Google has released a new update for its Chrome browser that closes multiple security holes. According to the company, the update includes twelve security gap corrections, with at least one vulnerability classified as critical. Only six of the vulnerabilities were reported by external IT security researchers.
One of the critical vulnerabilities fixed in the update is of the use-after-free type which allows attackers to inject and execute malicious code in the navigation component. Three other high-risk vulnerabilities are also use-after-free vulnerabilities in the Autofill-UI, DevTools, and Guest-View components. A type confusion error can happen in the JavaScript engine V8, which allows attackers to access unintended memory areas.
The update fixes Chrome versions 113.0.5672.121 for iOS, 113.0.5672.126 for Linux and Mac, and 113.0.5672.126/.127 for Windows.
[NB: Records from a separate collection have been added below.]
Lemma counts_status f : (forall s, st_sent (f s) = st_sent s /\ st_sequence (f s) = st_sequence s) -> counts (on_status f).
Proof. intros Hf b Hb. destruct (Hf (b_status b)) as [E1 E2]. unfold logged. simpl. by rewrite E1, E2. Qed.

Lemma counts_publish m state items : dhas "type" m = true -> counts (publish_event m state items).
Proof.
  intros Hty b Hb. unfold publish_event. destruct (publish m state items (st_sequence (b_status b))) as [n [d|e]] eqn:E.
  - by apply (P_publish m state items _ (st_sequence (b_status b))).
  - exfalso. unfold publish, jindex, dhas in *. by destruct (dget "type" m).
Qed.

Lemma counts_emit v m : dhas "type" m = true -> counts (emit v m).
Proof. intros Hm. apply emit_keeps; [intros; by apply counts_status|intros; by apply counts_publish]. Qed.

Lemma counts_modify f : (forall b, b_status (f b) = b_status b) -> counts (modify f).
Proof. intros Hf b Hb. unfold modify, logged. simpl. by rewrite Hf. Qed.

(** Take a handler apart, down to its events and changes. *)
Ltac counts_steps :=
  repeat first [progress intros | lazymatch goal with
  | |- preserves logged (bind _ _) => apply preserves_bind
  | |- preserves logged (ret _) => apply preserves_ret
  | |- preserves logged (fail _) => apply preserves_fail
  | |- preserves logged (lift _) => apply preserves_lift
  | |- preserves logged get => apply preserves_get
  | |- preserves logged (catch _ _) => apply preserves_catch
  | |- preserves logged (emit _ _) => apply counts_emit; first [reflexivity | assumption]
  | |- preserves logged (on_status _) => apply counts_status; intros; done
  | |- preserves logged (modify _) => apply counts_modify; intros; done
  | |- preserves logged (match ?x with _ => _ end) => destruct x
  end].

Lemma counts_runtime_state v phase warnings : counts (emit_runtime_state v phase warnings).
Proof. unfold counts, emit_runtime_state. counts_steps. Qed.
Lemma counts_fatal v e : counts (emit_fatal details v e).
Proof. unfold counts, emit_fatal. counts_steps. Qed.

Lemma event_to_message_typed e turn_id m : event_to_message e turn_id = Ok m -> dhas "type" m = true.
Proof. destruct e as [[]| |]; simpl; by intros [= <-]. Qed.

Lemma counts_agent_event v e turn_id : counts (emit_agent_event v e turn_id).
Proof.
  intros b Hb. unfold emit_agent_event, bind, lift. destruct (event_to_message e turn_id) as [m|] eqn:E; [|done].
  apply counts_emit; [by eapply event_to_message_typed|done].
Qed.

Lemma counts_session v c : counts c -> counts (when_session v c).
Proof. intros Hc. unfold when_session. destruct (hv_session v); [done|apply preserves_ret]. Qed.

Lemma counts_finish v i outcome : counts (finish_interaction v i outcome).
Proof.
  unfold counts, finish_interaction. counts_steps; [|apply counts_session, counts_runtime_state].
  apply counts_status. intros s. by destruct (in_kind i).
Qed.

Lemma counts_publish_interaction v : counts (publish_interaction v).
Proof.
  unfold counts, publish_interaction. counts_steps; try (by apply counts_session, counts_runtime_state).
  apply counts_emit. by destruct in_kind.
Qed.

Lemma counts_take_reply v : counts (take_reply v).
Proof. unfold counts, take_reply. counts_steps; apply counts_finish. Qed.

Lemma counts_route_steer v m : counts (route_steer v m).
Proof.
  unfold counts, route_steer. counts_steps.
  intros b Hb. by destruct (runner_steer _ _ _ (b_turns b)).
Qed.

Lemma counts_submit v m answer : counts (submit_command v m answer).
Proof.
  unfold counts, submit_command, bridge_set_preset, enqueue_command. counts_steps; try apply counts_route_steer.
  - apply counts_modify. intros b. by destruct (dget s (ro_waiters (b_router b))) as [[]|].
  - apply counts_modify. intros b. unfold route_cancel. destruct (jget "turn_id" m); try done. by destruct (runner_cancel s (b_turns b)).
Qed.

Lemma counts_serve v answers m : counts (serve_command details v answers m).
Proof.
  unfold counts, serve_command, emit_sessions, protocol_fatal, bridge_open_session, emit_session_snapshot, set_opened, start_turn, bridge_set_preset,
    bridge_set_provider, bridge_set_workspace, bridge_refresh, emit_settings, save_provider_settings, settings_guard, settings_snapshot_message,
    settings_update_failed_message, with_request_id.
  counts_steps; try apply counts_runtime_state; apply counts_emit; by destruct (settings_request_id m).
Qed.

Lemma counts_end_turn v turn_id outcome : counts (end_turn v turn_id outcome).
Proof. unfold counts, end_turn. counts_steps; apply counts_runtime_state. Qed.

Lemma logged_shutdown notify b : logged b -> logged (route_shutdown notify b).
Proof. done. Qed.

Lemma logged_guard v c b : counts c -> logged b -> logged (serve_guard details v c b).
Proof.
  intros Hc Hb. unfold serve_guard. specialize (Hc b Hb). destruct (c b) as [b1 [u|e]]; [exact Hc|].
  exact (counts_fatal v e b1 Hc).
Qed.

Lemma logged_act a b : logged b -> logged (bridge_act details a b).
Proof.
  intros Hb. destruct a; simpl.
  - pose proof (counts_submit v message answer b Hb) as Hc. destruct (submit_command v message answer b) as [b1 [u|e]]; [exact Hc|].
    apply logged_shutdown. by apply counts_fatal.
  - by apply logged_shutdown.
  - unfold router_step. by destruct (ro_threads (b_router b) !! t) as [[| [|w rest] []]|].
  - unfold interaction_start. by destruct (ro_active (b_router b)).
  - unfold register_interaction. by destruct (ro_active (b_router b)) as [[? ? ? ? []]|].
  - by apply counts_publish_interaction.
  - by apply counts_take_reply.
  - unfold serve_step. destruct (b_ended b), (b_running b), (b_messages b) as [|[m|] rest]; try done.
    by apply logged_guard; [apply counts_serve|].
  - done.
  - destruct (b_running b); [|done]. by apply logged_guard; [apply counts_end_turn|].
  - by apply counts_emit.
  - by apply counts_agent_event.
Qed.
Users can check if their browser is updated by clicking on the symbol with three stacked dots on the right side of the address bar and on “Help – “About Google Chrome.” Under Linux, the distribution’s own software management typically delivers the updates.
Since the vulnerabilities affect the underlying Chromium project, web browsers based on it, such as Microsoft Edge, should also update soon. Google last updated the Chrome web browser two weeks ago, closing 15 vulnerabilities in the process. The update to version branch 113 brought support for WebGPU, and Chrome was the first browser to implement support for it.